Hearing these stories, Cheng, a blind and physically disabled award-winning author who runs the online ministry www.ultra-ability.com decided to act. The White Plains resident launched a coronavirus relief fundraiser called Unite in Love that has helped more than 140 people in developing countries stave off hunger and eviction.
“It was really painful for me to read these thoughts from my students,” Cheng said. “I thought to myself, ‘I just can’t sit here and do nothing about it.’ If we have the resources and the ability to act, we should act.”

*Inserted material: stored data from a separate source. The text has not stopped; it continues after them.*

Definition MemoryStore_Next (cur : Cursor) (limit : Z) (m : MemoryStore) : MemoryStore * (sync_err + list Record_ * Cursor) :=
  let limit := if bool_decide (limit <= 0) then 100 else limit in
  let keys := take (Z.to_nat limit) (drop (start_after (Position cur) (st_order m)) (st_order m)) in
  (m, inr ((fun k => default record_zero (st_data m !! k)) <$> keys,
           mkCursor (default (Position cur) (last keys)) (st_now m))).

Definition Len (m : MemoryStore) : Z := Z.of_nat (size (st_data m)).

#[global] Instance memory_source : Source MemoryStore := {| Next := MemoryStore_Next |}.
#[global] Instance memory_target : Target MemoryStore := {| Get := MemoryStore_Get; Put := MemoryStore_Put |}.

(** ** Stores *)

Record store_wf (m : MemoryStore) : Prop := mkStoreWf {
  sw_nodup : NoDup (st_order m);
  sw_order k : k ∈ st_order m <-> is_Some (st_data m !! k);
  sw_key k r : st_data m !! k = Some r -> Key r = k /\ k ≠ "" }.

Lemma stamped_Key now r : Key (stamped now r) = Key r.
Proof. unfold stamped. by destruct (IsZero _). Qed.

(** The same key, value and version. *)
Definition copy_of (r rec : Record_) : Prop := Key r = Key rec /\ Value r = Value rec /\ Version r = Version rec.

Lemma same_copy r rec : same r rec = true <-> copy_of r rec.
Proof. unfold same, copy_of. rewrite !andb_true_iff, !bool_decide_eq_true. tauto. Qed.

Lemma stamped_copy now r : copy_of (stamped now r) r.
Proof. unfold stamped. by destruct (IsZero _). Qed.

Lemma NewMemoryStore_wf max now : store_wf (NewMemoryStore max now).
Proof. split; [constructor | | done]. intros k. simpl. rewrite lookup_empty, elem_of_nil. split; [done | by intros []]. Qed.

Since May, Cheng has raised more than $1,400 that she has distributed to families living without access to food banks or unemployment benefits. Cheng said the fundraiser acts as immediate emergency relief, providing bare necessities for survival as the pandemic continues to disrupt her students’ lives.
Cheng has taught a free online Bible class for nine years that has connected her to thousands of students across the world, reaching people from Nepal to Kenya and Australia. She also previously ran two other fundraisers and has written nine books, including “Embrace Ultra-Ability!” and “The Revelation of a Star’s Endless Shine.”
The 37-year-old said she had once planned to become a scientist. But after Cheng lost her eyesight at 17, she turned to the Bible, explaining that she gained “a spiritual vision in place of [her] physical sight.” Cheng said she launched her ministry to help others find joy and fulfillment through lessons she teaches over e-mail and Facebook.
Unite in Love will run as long as families need assistance covering food and housing costs, Cheng said. Even small donations go a long way: $5 can buy about eight cups of beans or 19 cups of rice in Liberia, she said.
“There was a sense of tremendous joy and fulfillment when I heard how relieved they were when they received the food money,” Cheng said. “We should live up to our humanity to help those who are in need when we have the power to do so.”